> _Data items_
::::

(** * The NumPy step coordinator of [yuxin_numpy/mnist-convnet.py]

    A shallow embedding of [NumpyTrainer] (lines 131-185 of the script): the
    module global [step_count], the attributes set by [_setup_graph], the
    helpers [_get_values] and [_set_values], and [run_step], which performs a
    momentum update on a host-resident copy of the parameters and loads the
    result into the variables of every replica.

    Modelling conventions.
    - Tensor elements are an abstract numeric type [F] with the operations
      the script applies to them; no law is assumed of them unless a theorem
      says so.  A decimal literal is read through [of_literal].
    - A NumPy value is its shape and its row-major buffer.  Binary
      operations follow NumPy's broadcasting rule and raise [ValueError]
      when the shapes cannot be broadcast.  What the session returns for a
      tensor of rank 1 or more is an array, which [v -= ...] updates in
      place; what it returns for a 0-d tensor is a NumPy scalar, an
      immutable object, for which [v -= ...] only binds the local name [v]
      to a new scalar.
    - A TensorFlow variable is represented by the value it currently holds;
      [all_vars] is the [#GPU x #PARAM] matrix of these values, one row per
      replica, and [var.load] replaces one cell.
    - A gradient tensor is a symbolic handle of type [G]; what the session
      returns for it on a given step is part of that step's environment, as
      are the measured duration and whether the monitors accept a scalar.
      Calls of the session itself are taken to return.
    - A Python exception ends the step; the outcome keeps the state of the
      trainer at the moment it was raised. *)

From Stdlib Require Import ZArith QArith Qcanon.
From stdpp Require Import base list strings.
(** X8.  A tick of the encoder loop once the encoder has ended
    ([Completed]): the status and the log say whether the exit code was 0
    ("Video generated OK" in green, or "Video generation failed" in red),
    an information dialog is shown unless a batch is running, and the run
    is ended by [generation_exit].  In a batch the current job is flagged
    done and the queue runner is scheduled whether encoding succeeded or
    failed. *)
Theorem video_generation_loop_completed g :
  ffmpeg_encoding_status g = Completed ->
  let g' := exec video_generation_loop g in
  (BatchJobRunning g = false ->
   result video_generation_loop g = Return tt /\
   app_status_label g' =
     (if ffmpeg_success g then (VideoGeneratedOK, green)
      else (VideoGenerationFailed, red)) /\
   log g' = (log g ++ [if ffmpeg_success g then (INFO, VideoGeneratedOKMsg)
                       else (ERROR, VideoGenerationFailedMsg)])%list /\
   dialogs g' =
     (dialogs g ++ [showinfo (if ffmpeg_success g
                              then "Video generation by ffmpeg has ended"
                              else "FFMPEG encoding failed")])%list /\
   ConvertLoopRunning g' = false /\ ConvertLoopExitRequested g' = false /\
   scheduled g' = scheduled g /\ job_list g' = job_list g) /\
  (forall key jobs',
     BatchJobRunning g = true -> ConvertLoopExitRequested g = false ->
     CurrentJobEntry g = Some key ->
     flag_done key (job_list g) = Some jobs' ->
     result video_generation_loop g = Return tt /\
     app_status_label g' =
       (if ffmpeg_success g then (VideoGeneratedOK, green)
        else (VideoGenerationFailed, red)) /\
     log g' = (log g ++ [if ffmpeg_success g then (INFO, VideoGeneratedOKMsg)
                         else (ERROR, VideoGenerationFailedMsg)])%list /\
     dialogs g' = dialogs g /\
     job_list g' = jobs' /\
     scheduled g' = (scheduled g ++ [cb_job_processing_loop])%list /\
     BatchJobRunning g' = true).
Proof.
  intros Hst g'. subst g'. unfold exec, result, video_generation_loop.
  step. rewrite Hst. split.
  - intros Hb. run. rewrite Hb. cbn [negb].
    destruct (ffmpeg_success g); run; unfold generation_exit; run; rewrite Hb; run;
      repeat split; reflexivity.
  - intros key jobs' Hb Hx Hk Hf. run. rewrite Hb. cbn [negb].
    destruct (ffmpeg_success g); run.
    all: match goal with |- context [generation_exit ?s] =>
           rewrite (generation_exit_batch s key jobs' Hb Hx Hk Hf)
         end.
    all: cbn [fst snd]; simpl_state; repeat split; try reflexivity; exact Hb.
Qed.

::::

> _ACTIVITY_
Looking at the data above, write out exactly the lines that start at the one containing "when the shapes" and end at the one containing "From stdpp Require Import base list strings."; include both and nothing beyond.

> _TASK ANSWER_
      when the shapes cannot be broadcast.  What the session returns for a
      tensor of rank 1 or more is an array, which [v -= ...] updates in
      place; what it returns for a 0-d tensor is a NumPy scalar, an
      immutable object, for which [v -= ...] only binds the local name [v]
      to a new scalar.
    - A TensorFlow variable is represented by the value it currently holds;
      [all_vars] is the [#GPU x #PARAM] matrix of these values, one row per
      replica, and [var.load] replaces one cell.
    - A gradient tensor is a symbolic handle of type [G]; what the session
      returns for it on a given step is part of that step's environment, as
      are the measured duration and whether the monitors accept a scalar.
      Calls of the session itself are taken to return.
    - A Python exception ends the step; the outcome keeps the state of the
      trainer at the moment it was raised. *)

From Stdlib Require Import ZArith QArith Qcanon.
From stdpp Require Import base list strings.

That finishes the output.